Only one portfolio in the federal government’s 401(k)-style retirement savings program ended last month in the red.
Nearly all of the portfolios in the federal government’s 401(k)-style retirement savings program posted gains in August, as financial markets continue their recovery from the March crash at the onset of the coronavirus pandemic.
The small- and mid-size businesses of the Thrift Savings Plan’s S Fund led the way, gaining 7.20% last month. So far this year, the S Fund has increased 6.70% in value. The common stocks of the C Fund grew 7.19%, good for a 9.67% increase in 2020.
The international (I) fund gained 5.12% in value, although that portfolio remains 4.35% in the red so far this year.
The fixed income (F) fund was the only portfolio in the TSP to lose value last month, dropping 0.81%. Since January, the F Fund has increased 6.79%.
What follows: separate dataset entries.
(** The only check that can fail is the one on an earlier method. *)
Lemma processRequestLine_fault line r e :
  processRequestLine line r = Err e -> e = AssertFail "method_ == kInvalid" /\ HttpRequest.method_ r <> HttpRequest.kInvalid.
Proof.
  unfold processRequestLine, HttpRequest.setMethod. destruct (find_idx 32 line =? zlen line); [done|].
  destruct (decide (HttpRequest.method_ r = HttpRequest.kInvalid)) as [Em|Em].
  - rewrite (bool_decide_eq_true_2 (HttpRequest.method_ r = _)) by done. cbn [massert mbind outcome_bind]. repeat (case_match; try done).
  - rewrite (bool_decide_eq_false_2 (HttpRequest.method_ r = _)) by done. cbn. by intros [= <-].
Qed.

(** More input after the line does not change an iteration that found one. *)
Lemma spec_iter_app time x c d :
  next_line c <> None ->
  spec_iter time x (c ++ d) =
  '(ok, more, x', c') ← spec_iter time x c; Ok (ok, more, x', c' ++ d).
Proof.
  unfold spec_iter. destruct (next_line c) as [[line rest]|] eqn:En; [|done]. intros _.
  rewrite (next_line_app _ _ _ _ En). case_decide.
  - destruct (processRequestLine _ _) as [[[] r]|]; done.
  - by destruct (_ =? _).
Qed.

Lemma parse_bytes_app time x c d x' c' :
  parse_bytes time x c = Ok (Some (true, x', c')) -> parsing x -> state_ x' <> kGotAll ->
  parse_bytes time x (c ++ d) = parse_bytes time x' (c' ++ d).
Proof.
  remember (length c) as n eqn:Hn. revert x c Hn. induction n as [n IH] using lt_wf_ind. intros x c Hn Hp Hx Hst.
  rewrite parse_bytes_unfold in Hp. destruct (next_line c) as [[line rest]|] eqn:En.
  2: { unfold spec_iter in Hp. rewrite En in Hp. cbn in Hp. injection Hp as <- <-. done. }
  rewrite (parse_bytes_unfold time x (c ++ d)), spec_iter_app by congruence.
  destruct (spec_iter time x c) as [[[[ok more] x1] c1]|e] eqn:E; cbn in *; [|done].
  destruct more.
  - pose proof (spec_iter_consumes _ _ _ _ _ _ E) as Hlt. eapply IH; try done; [lia|].
    unfold spec_iter in E. rewrite En in E. case_decide.
    + destruct (processRequestLine _ _) as [[[] r]|]; cbn in E; [|done..]. injection E as <- <- <-. by right.
    + destruct (_ =? _); [done|]. injection E as <- <- <-. destruct Hx as [Hx|Hx]; [done|]. by right.
  - injection Hp as -> <- <-. unfold spec_iter in E. rewrite En in E. case_decide.
    + destruct (processRequestLine _ _) as [[[] r]|]; cbn in E; done.
    + destruct (_ =? _); [|done]. injection E as <- <-. done.
Qed.
(** The part that tells the client how the response ends. *)
Lemma puts_server_headers r : zlen (body_ r) < 2 ^ 31 ->
  puts (fun output => if closeConnection_ r
            then append_cstr (lit "Connection: close" ++ Buffer.kCRLF) output
            else
              output ← append_cstr (snprintf 32 (lit "Content-Length: " ++ fmt_d (i64 (zlen (body_ r))) ++ Buffer.kCRLF)) output;
              append_cstr (lit "Connection: Keep-Alive" ++ Buffer.kCRLF) output)
    (lines_text (header_lines (server_headers r))).
Proof.
  intros Hb. pose proof (zlen_nonneg (body_ r)).
  assert (zlen (fmt_d (zlen (body_ r))) <= 10) by (apply (fmt_d_length 10); lia).
  unfold server_headers. destruct (closeConnection_ r).
  { by apply puts_cstr; [repeat constructor|]. }
  assert (i64 (zlen (body_ r)) = zlen (body_ r)) as -> by (apply swrap_small; [lia|unfold srange; lia]).
  unfold snprintf. rewrite ztake_all by (unfold Buffer.kCRLF; cbn [lit]; zlia).
  set (n := fmt_d (zlen (body_ r))) in *.
  replace (lines_text _) with ((lit "Content-Length: " ++ n ++ Buffer.kCRLF) ++ lit "Connection: Keep-Alive" ++ Buffer.kCRLF)
    by (cbn; by rewrite <- app_assoc).
  apply puts_bind; apply puts_cstr.
  - repeat first [apply Forall_app; split|done|by apply text_no_nul|by repeat constructor].
  - unfold Buffer.kCRLF. cbn [lit]. zlia.
  - by repeat constructor.
  - done.
Qed.

Lemma response_text_parts r :
  response_text r =
  (lit "HTTP/1.1 " ++ fmt_d (code_value (statusCode_ r)) ++ lit " ") ++ statusMessage_ r ++ Buffer.kCRLF ++
  lines_text (header_lines (server_headers r)) ++ lines_text (header_lines (headers_ r)) ++ Buffer.kCRLF ++ body_ r.
Proof.
  unfold response_text, header_lines. rewrite fmap_app.
  change (lines_text (status_line r :: ?l)) with (status_line r ++ Buffer.kCRLF ++ lines_text l).
  rewrite lines_text_app. unfold status_line. by rewrite <- !app_assoc.
Qed.

Lemma appendToBuffer_text r : response_ok r -> puts (appendToBuffer r) (response_text r).
Proof.
  intros ((_&Hm)&Hhs&Hb). pose proof (code_length (statusCode_ r)) as Hcode.
  rewrite response_text_parts. unfold appendToBuffer.
  assert (snprintf 32 (lit "HTTP/1.1 " ++ fmt_d (code_value (statusCode_ r)) ++ lit " ") =
    lit "HTTP/1.1 " ++ fmt_d (code_value (statusCode_ r)) ++ lit " ") as ->
    by (apply ztake_all; cbn [lit]; zlia).
  apply puts_bind; [apply puts_cstr|].
  { repeat first [apply Forall_app; split|by apply text_no_nul; destruct (statusCode_ r)|by repeat constructor]. }
  { cbn [lit]. zlia. }
  apply puts_bind; [by apply puts_string|].
  apply puts_bind; [by apply puts_cstr; [repeat constructor|]|].
  apply puts_bind; [by apply (puts_server_headers r)|].
  apply puts_bind; [by apply (puts_headers (headers_ r))|].
  apply puts_bind; [by apply puts_cstr; [repeat constructor|]|by apply puts_string].
Qed.

Lemma read_lines_text ls rest fuel :
  Forall (HttpContext.without 13) ls -> Forall (fun l => l <> []) ls ->
  (length ls < fuel)%nat ->
  read_lines fuel (lines_text ls ++ Buffer.kCRLF ++ rest) = Some (ls, rest).
Proof.
  intros Hc Hne. revert fuel. induction ls as [|l ls IH]; intros [|fuel] Hf; try lia; cbn [read_lines].
  - change (lines_text [] ++ Buffer.kCRLF ++ rest) with ([] ++ Buffer.kCRLF ++ rest).
    by rewrite HttpContext.next_line_printed by constructor.
  - apply Forall_cons in Hc as [Hl Hc]. apply Forall_cons in Hne as [Hln Hne].
    change (lines_text (l :: ls)) with (l ++ Buffer.kCRLF ++ lines_text ls). rewrite <- !app_assoc.
    rewrite HttpContext.next_line_printed by done. cbn [mbind option_bind]. destruct l as [|x l]; [done|].
    rewrite IH; [done..|]. cbn in Hf. lia.
Qed.

Lemma split_header_line h : HttpContext.without 58 (fst h) -> split_header (HttpContext.header_line h) = h.
Proof.
  intros Hf. unfold split_header, HttpContext.header_line. rewrite find_idx_first by done.
  rewrite ztake_app_exact by done. destruct h as [k v]. cbn [fst snd] in *. f_equal.
  change (58 :: [32] ++ v) with ([58; 32] ++ v). rewrite app_assoc. apply zdrop_app_exact. zlia.
Qed.

Lemma split_header_lines hs : Forall (fun h => HttpContext.without 58 (fst h)) hs ->
  split_header <$> header_lines hs = hs.
Proof.
  induction 1 as [|h hs Hh _ IH]; [done|].
  unfold header_lines in *. rewrite !fmap_cons, IH. by rewrite split_header_line.
Qed.

Lemma digits_line x : 0 <= x -> HttpContext.without 13 (fmt_d x).
Proof. intros Hx. eapply Forall_impl; [by apply fmt_d_digits|]. cbn. lia. Qed.

Lemma response_lines_clean r : response_ok r ->
  Forall (HttpContext.without 13) (status_line r :: header_lines (server_headers r ++ headers_ r)).
Proof.
  intros ((Hm&_)&Hhs&_). constructor.
  - unfold status_line. repeat (apply Forall_app; split); try done; [by repeat constructor| |by repeat constructor].
    apply digits_line. by destruct (statusCode_ r).
  - unfold header_lines. rewrite fmap_app. apply Forall_app. split.
    + unfold server_headers. destruct (closeConnection_ r); cbn; [by repeat constructor|].
      constructor; [|by repeat constructor]. unfold HttpContext.header_line. cbn [fst snd].
      do 16 (constructor; [done|]). apply digits_line. apply zlen_nonneg.
    + apply Forall_fmap. eapply Forall_impl; [done|]. intros h ((H1&_)&(H2&_)&_). cbn.
      unfold HttpContext.header_line. apply Forall_app. split; [done|]. by repeat constructor.
Qed.

Lemma find_header_none hs : Forall header_ok hs -> find_header (lit "Content-Length") hs = None.
Proof.
  intros Hhs. unfold find_header. rewrite filter_none; [done|].
  eapply Forall_impl; [done|]. by intros h (_&_&_&?).
Qed.

Lemma read_response_text r rest : response_ok r ->
  read_response (response_text r ++ rest) =
  Some (if closeConnection_ r then (status_line r, server_headers r ++ headers_ r, body_ r ++ rest, [])
        else (status_line r, server_headers r ++ headers_ r, body_ r, rest)).
Proof.
  intros Hr. unfold read_response. unfold response_text at 2. rewrite <- !app_assoc.
  rewrite read_lines_text.
  - cbn [mbind option_bind]. rewrite split_header_lines.
    + unfold server_headers. destruct (closeConnection_ r).
      * change (find_header ?k ([?h] ++ ?hs)) with (find_header k hs). by rewrite find_header_none by apply Hr.
      * change (find_header _ _) with (Some (fmt_d (zlen (body_ r)))). cbn iota beta.
        rewrite fmt_d_val by apply zlen_nonneg. by rewrite ztake_app_exact, zdrop_app_exact by done.
    + apply Forall_app. split.
      * unfold server_headers. destruct (closeConnection_ r); by repeat constructor.
      * eapply Forall_impl; [apply Hr|]. by intros h (_&_&?&_).
  - by apply response_lines_clean.
  - constructor; [by unfold status_line|]. apply Forall_fmap, Forall_forall. intros h _ E. cbn in E.
    unfold HttpContext.header_line in E. by destruct (fst h).
  - unfold response_text. set (ls := status_line r :: _).
    assert (length ls <= length (lines_text ls))%nat; [|rewrite !length_app; unfold Buffer.kCRLF; cbn [length]; lia].
    clearbody ls. induction ls as [|l ls IH]; [done|].
    change (lines_text (l :: ls)) with (l ++ Buffer.kCRLF ++ lines_text ls). rewrite !length_app.
    unfold Buffer.kCRLF. cbn [length]. lia.
Qed.

(** * Properties *)

(** C36: a client can read the response.  [appendToBuffer] appends to any
    well-formed buffer a text from which a client that splits lines recovers
    the status line, [Connection] and every header that was set, and the body:
    with keep-alive, exactly [Content-Length] bytes, so that the bytes of the
    next response stay apart; on a connection to be closed, everything up to
    the end of the stream. *)
Theorem response_is_readable r b :
  response_ok r -> Buffer.wf b ->
  ok_or_throw (appendToBuffer r b) (fun b' => Buffer.wf b' /\
    exists text, Buffer.content b' = Buffer.content b ++ text /\
    forall rest, read_response (text ++ rest) =
      Some (if closeConnection_ r then (status_line r, server_headers r ++ headers_ r, body_ r ++ rest, [])
            else (status_line r, server_headers r ++ headers_ r, body_ r, rest))).
Proof.
  intros Hr Hb. apply (ok_or_throw_mono _ _ _ (appendToBuffer_text r Hr b Hb)). intros b' (?&Hc).
  split; [done|]. exists (response_text r). split; [done|]. intros rest. by apply read_response_text.
Qed.

Definition example_response : t :=
  setBody (lit "hi") (setContentType (lit "text/plain") (addHeader (lit "Server") (lit "Muduo")
    (setStatusMessage (lit "OK") (setStatusCode k200Ok (new_ false))))).

Lemma response_is_readable_witness :
  ok_or_throw (appendToBuffer example_response (HttpContext.received [])) (fun b' => Buffer.wf b' /\
    exists text, Buffer.content b' = [] ++ text /\
    forall rest, read_response (text ++ rest) =
      Some (lit "HTTP/1.1 200 OK",
            [(lit "Content-Length", lit "2"); (lit "Connection", lit "Keep-Alive");
             (lit "Content-Type", lit "text/plain"); (lit "Server", lit "Muduo")], lit "hi", rest)).
Proof.
  apply (response_is_readable example_response (HttpContext.received [])).
  - split_and!; try done; [repeat constructor; done|]. repeat constructor; done.
  - vm_compute. repeat split; discriminate.
Defined.

End HttpResponse.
The G Fund, which is made up of government securities, grew 0.05% in August, bringing its 2020 performance to 0.70%.
All of the TSP’s lifecycle funds, which shift to more stable investments as participants get closer to retirement, posted gains in August. The L Income Fund gained 1.39%; L 2025, 3.17%; L 2030, 3.81%; L 2040, 4.18%; L 2040, 4.56%; L 2045, 4.88%; L 2050, 5.21%; L 2055, 6.41%; L 2060, 6.40%; and L 2065, 6.40%.
So far this year, the L Income Fund has increased 2.27%; L 2030, 3.75%; L 2040, 4.13%; and L 2050, 4.38%. Year-to-date statistics for the TSP’s new lifecycle funds are not yet available, as they only completed their second month of existence.